» Task details
Only the lines from the first line of the material below to the line containing "promises of [NodeStoreLaws]. *)", inclusive, should be copied, each exactly as written.

» Records
(* ===== verification/FreerunStore.v ===== *)
(** Text files as the store of the freerun engine ([freerun/storage/node-fs.ts]):
    the operations of [NodeFS] on a directory and its archives, which keep the
    promises of [NodeStoreLaws]. *)

From S2P Require Import Prelude JsString Json FreerunNode FreerunTree FreerunRender FreerunCheck FreerunEngine.
Open Scope nat_scope.

Module NodeFS.
(** The files [tree/<id>.md], and those under [tree/.archive/<stamp>/]. *)
Record files := Files { tree : gmap jsstr jsstr; archives : gmap (jsstr * jsstr) jsstr }.

Definition list (s : files) : list jsstr := (map_to_list (tree s)).*1.
Definition read (i : jsstr) (s : files) : option ContextNode := tree s !! i ≫= deserialize.
Definition write (n : ContextNode) (s : files) : option files :=
  text ← serialize n; Some (Files (<[id n := text]> (tree s)) (archives s)).
Definition archive (stamp i : jsstr) (s : files) : option files :=
  text ← tree s !! i; Some (Files (delete i (tree s)) (<[(stamp, i) := text]> (archives s))).
End NodeFS.

#[export] Instance files_store : NodeStore NodeFS.files :=
  { ns_list := NodeFS.list; ns_read := NodeFS.read; ns_write := NodeFS.write; ns_archive := NodeFS.archive }.

(** Every file of the tree can be read. *)
Definition readable (s : NodeFS.files) : Prop := ∀ i text, NodeFS.tree s !! i = Some text → is_Some (deserialize text).

#[export] Program Instance files_laws : NodeStoreLaws NodeFS.files := {
  consistent := readable;
  content s := omap deserialize (NodeFS.tree s);
  archived s := omap deserialize (NodeFS.archives s) }.
Next Obligation.
  intros s i Hs. simpl. unfold NodeFS.list. rewrite lookup_omap. split.
  - intros ([j text] & -> & Hin)%list_elem_of_fmap. apply elem_of_map_to_list in Hin. simpl. rewrite Hin. simpl. by eapply Hs.
  - intros [n Hn]. destruct (NodeFS.tree s !! i) as [text|] eqn:E; [|done]. apply list_elem_of_fmap. exists (i, text).
    by rewrite elem_of_map_to_list.
Qed.
Next Obligation. intros s _. apply NoDup_fst_map_to_list. Qed.
Next Obligation. intros s i _. simpl. by rewrite lookup_omap. Qed.
Next Obligation.
  intros s n Hs Hn Hb. destruct (serialize_deserialize n Hn Hb) as (text & Ht & Hd). simpl. unfold NodeFS.write. rewrite Ht. simpl.
  eexists. split; [done|]. simpl. split; [|split; [|done]].
  - intros i t Hi. simpl in Hi. apply lookup_insert_Some in Hi as [[_ <-]|[_ Hi]]; [by eexists|by eapply Hs].
  - by rewrite omap_insert, Hd.
Qed.
Next Obligation.
  intros s st i n Hs Hi. simpl in *. unfold NodeFS.archive. rewrite lookup_omap in Hi. destruct (NodeFS.tree s !! i) as [text|] eqn:E; [|done].
  simpl in *. eexists. split; [done|]. simpl. split; [|split].
  - intros j t Hj. simpl in Hj. apply lookup_delete_Some in Hj as [_ Hj]. by eapply Hs.
  - by rewrite omap_delete.
  - by rewrite omap_insert, Hi.
Qed.
Lemma collapse_ids m c ids m' i : collapse m c ids m' → i ∈ ids ↔ below m c i ∧ i ≠ c ∧ is_Some (m !! i).
Proof. intros [n n' Hc Hmode Hcomp Hids]. apply Hids. Qed.
Lemma archive_grows c ids stamp s s' : collapse (content s) c ids (content s') → gone s stamp ids s' → buried s →
  archived s ⊆ archived s'.
Proof.
  intros Hcol Hgone Hbur. apply map_subseteq_spec. intros [st i] n Hi. rewrite Hgone. destruct (decide _) as [[_ Hin]|]; [|done].
  apply (collapse_ids _ _ _ _ i Hcol) in Hin as (_ & _ & [x Hx]). destruct (Hbur st i n Hi). congruence.
Qed.
Lemma collapse_buried c ids stamp s s' : shaped (content s) root → collapse (content s) c ids (content s') → gone s stamp ids s' →
  buried s → buried s'.
Proof.
  intros Hm Hcol Hgone Hbur st j n Hj. pose proof (archive_grows _ _ _ _ _ Hcol Hgone Hbur) as Hsub. rewrite map_subseteq_spec in Hsub.
  assert (Hc : ∃ y, content s !! c = Some y ∧ mode y = Decomposed) by (destruct Hcol; eauto). destruct Hc as (y & Hy & Hmode).
  assert (Hout : ∀ i x, content s' !! i = Some x → i ∉ ids ∧ is_Some (content s !! i)).
  { intros i x Hi. destruct (collapse_inv _ _ _ _ _ _ Hcol Hi) as [[-> _]|(_ & ? & ?)]; [|eauto].
    split; [|eauto]. intros (_ & ? & _)%(collapse_ids _ _ _ _ _ Hcol). done. }
  assert (Hdone : ∃ y', content s' !! c = Some y' ∧ mode y' = Done).
  { destruct Hcol as [? n' ? ? ? ? ? Hd]. exists n'. by rewrite lookup_insert_eq. }
  assert (Hparent : ∀ p, below (content s) c p → is_Some (content s !! p) →
    (∃ q, content s' !! p = Some q ∧ mode q = Done) ∨ ∃ st' n', archived s' !! (st', p) = Some n').
  { intros p Hb Hp. destruct (decide (p = c)) as [->|Hne]; [by left|right]. destruct Hp as [q Hq]. exists stamp, q. rewrite Hgone.
    rewrite decide_True; [done|]. split; [done|]. apply (collapse_ids _ _ _ _ _ Hcol). eauto. }
  rewrite Hgone in Hj. destruct (decide _) as [[-> Hin]|_].
  - destruct (proj1 (collapse_ids _ _ _ _ _ Hcol) Hin) as (Hb & Hne & _). split.
    { destruct (content s' !! j) as [x|] eqn:Hx; [|done]. by apply Hout in Hx as [? _]. }
    destruct (below_last _ _ Hm c j Hb) as [|(k & p & Hk & Hp & Hbp)]; [done|]. assert (k = n) as -> by congruence.
    exists p. split; [done|]. split; [by eapply sh_name|]. apply Hparent; [done|].
    destruct (sh_parent _ _ Hm j n p Hk Hp) as (q & Hq & _). eauto.
  - destruct (Hbur st j n Hj) as (Hno & p & Hp & Hname & Hup). split.
    { destruct (content s' !! j) as [x|] eqn:Hx; [|done]. apply Hout in Hx as [_ [z ?]]. congruence. }
    exists p. split; [done|]. split; [done|]. destruct Hup as [(q & Hq & Hqm)|(st' & n' & Hn')]; [|right; eauto].
    destruct (decide (p ∈ ids)) as [Hin|Hnin].
    + destruct (proj1 (collapse_ids _ _ _ _ _ Hcol) Hin) as (Hb & _ & Hx). by apply Hparent.
    + left. exists q. split; [|done]. assert (Hpc : p ≠ c) by (intros ->; congruence). eapply collapse_keep; [done|done| |done].
      intros Hb. apply Hnin, (collapse_ids _ _ _ _ _ Hcol). eauto.
Qed.

Lemma step_keeps s s' : engine_step s s' → shaped (content s) root → buried s →
  shaped (content s') root ∧ buried s' ∧ archived s ⊆ archived s' ∧ ∀ i, known s i → known s' i.
Proof.
  intros [i s1 s2 Hadv Ha|s1 s2 [c ids stamp s1' s2' Hcol Hgone]] Hm Hbur.
  - split_and!; [by eapply advance_shaped|by eapply advance_buried|by rewrite Ha|]. intros j [[x Hx]|Hj]; [left|right; by rewrite Ha].
    destruct (decide (j = i)) as [->|Hne]; [|by eapply mk_is_Some, advance_keep]. destruct Hadv; rewrite lookup_insert_eq; eauto.
  - pose proof (archive_grows _ _ _ _ _ Hcol Hgone Hbur) as Hsub.
    split_and!; [by eapply collapse_shaped|by eapply collapse_buried|done|].
    intros j [[x Hx]|[st [x Hx]]]; [|right; exists st, x; by eapply map_subseteq_spec in Hx].
    destruct (decide (j ∈ ids)) as [Hin|Hnin]; [right|left].
    + exists stamp, x. rewrite Hgone. by rewrite decide_True.
    + destruct (decide (j = c)) as [->|Hne]; [destruct Hcol; rewrite lookup_insert_eq; eauto|].
      eapply mk_is_Some, collapse_keep; [done|done| |done]. intros Hb. apply Hnin, (collapse_ids _ _ _ _ _ Hcol). eauto.
Qed.
Lemma steps_keep s s' : rtc engine_step s s' → shaped (content s) root → buried s →
  shaped (content s') root ∧ buried s' ∧ archived s ⊆ archived s' ∧ ∀ i, known s i → known s' i.
Proof.
  induction 1 as [s|s s1 s' Hst _ IH]; intros Hm Hbur; [done|]. destruct (step_keeps s s1 Hst Hm Hbur) as (Hm1 & Hb1 & Ha1 & Hk1).
  destruct (IH Hm1 Hb1) as (Hm' & Hb' & Ha' & Hk'). split_and!; [done|done|by etrans|auto].
Qed.
End Run.

Section Session.
Context {fs : Type} `{NodeStoreLaws fs}.
Context (zod_error : json → jsstr) (catalog : list ToolRecord) (cfg : ExperimentConfig) (llm : LlmClient).

(** ** Seeding *)

Lemma shaped_single (root : jsstr) n : id n = root → parent_id n = None → children_ids n = [] → dot ∉ root → shaped {[root := n]} root.
Proof.
  intros Hid Hp Hc Hd. assert (Hin : ∀ i x, ({[root := n]} : gmap jsstr ContextNode) !! i = Some x → i = root ∧ x = n) by
    (by intros i x [-> ->]%lookup_singleton_Some).
  split; try (intros i x [-> ->]%Hin; rewrite ?Hc; try done; try congruence; apply NoDup_nil_2).
  - exists n. by rewrite lookup_singleton_eq.
  - done.
  - intros i x c [-> ->]%Hin Hx. rewrite Hc in Hx. no_member.
  - intros i x p [-> ->]%Hin. congruence.
  - intros i x p [-> ->]%Hin. congruence.
Qed.

Definition seed_ok (title body : jsstr) (goalBinding : option GoalBinding) : Prop :=
  nonempty title ∧ fence_free body ∧ match goalBinding with Some b => binding_ok b | None => nonempty body end.
Lemma seedRoot_ok k s title body now goalBinding : (Z.of_nat k <= max_safe)%Z → consistent s → ns_list s = [] → archived s = ∅ →
  seed_ok title body goalBinding →
  ∃ s', seedRoot title body now goalBinding s = (s', Ret tt) ∧ wf (js "root") k s' ∧ buried s' ∧ all_busy (content s').
Proof.
  intros Hk Hs Hl Ha (Ht & Hb & Hg). set (n := seed_node title body now goalBinding).
  assert (Hn : sound k n).
  { split; [|done|simpl; lia]. split; simpl; try done; try constructor; try lia. by destruct goalBinding. }
  assert (Hempty : content s = ∅).
  { apply map_empty. intros i. destruct (content s !! i) eqn:E; [|done]. assert (Hin : i ∈ ns_list s) by (apply ns_list_spec; eauto).
    rewrite Hl in Hin. no_member. }
  destruct (write_ok k s n Hs Hn) as (s' & Hw & Hs' & Hm & Har). exists s'.
  assert (Hc : content s' = {[js "root" := stored n]}) by (rewrite Hm, Hempty; apply insert_empty).
  split_and!.
  - unfold seedRoot, get_store, hasActiveRoot, mbind, eff_bind. rewrite Hl. exact Hw.
  - split; [done| |].
    + rewrite Hc. apply shaped_single; try done. vm_compute. set_solver.
    + rewrite Hc. intros i x [_ <-]%lookup_singleton_Some. by apply stored_sound.
  - intros st i x. rewrite Har, Ha. done.
  - rewrite Hc. intros a x [_ <-]%lookup_singleton_Some. done.
Qed.

(** ** What holds of a session *)

Context (root : jsstr).

(** A round on the tree: the node [i] advances, then complete subtrees
    collapse. *)
Inductive tree_round (Q : NodeMode → Prop) (i : jsstr) (s s2 : fs) : Prop :=
| tree_round_ s1 : advance Q (content s) i (content s1) → archived s1 = archived s → rtc collapse_step s1 s2 → tree_round Q i s s2.

(** C10. A round of the engine: on a well-formed tree, with plans that use new
    names, an iteration does not fail; it changes the node that [pickNext]
    chooses and nothing else, or finds the tree settled; the consolidation that
    follows does not fail either, only collapses complete subtrees, and leaves a
    well-formed tree. *)
Theorem freerun_round (Q : NodeMode → Prop) k s iteration now now' :
  plans_ok zod_error llm Q → wf root (S k) s →
  ∃ s1 r o, once zod_error catalog cfg llm iteration now s = (s1, Ret r) ∧
    pickNext (content s) root (top_levels_to_plan cfg) = Some o ∧
    match o with
    | None => r = Settled ∧ s1 = s ∧ complete (content s) root
    | Some node =>
        touched r = Some (id node) ∧
        ∃ s2 n, consolidate llm iteration now' (id node) s1 = (s2, Ret n) ∧ tree_round Q (id node) s s2 ∧ wf root k s2
    end.
Proof.
  intros Hplan Hw. destruct (once_ok zod_error catalog cfg llm root Q k s iteration now Hplan Hw) as (s1 & r & o & Hon & Hw1 & Har & Hp & Ht & Hr).
  exists s1, r, o. split; [done|]. split; [done|]. rewrite Ht in Hr. destruct o as [node|]; simpl in *.
  - destruct (consolidate_ok llm root k iteration now' (id node) s1 Hw1) as (s2 & n & Hc & Hw2 & Hst & _).
    split; [done|]. exists s2, n. split_and!; [done|by econstructor|done].
  - destruct r; naive_solver.
Qed.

» Problem solution
(* ===== verification/FreerunStore.v ===== *)
(** Text files as the store of the freerun engine ([freerun/storage/node-fs.ts]):
    the operations of [NodeFS] on a directory and its archives, which keep the
    promises of [NodeStoreLaws]. *)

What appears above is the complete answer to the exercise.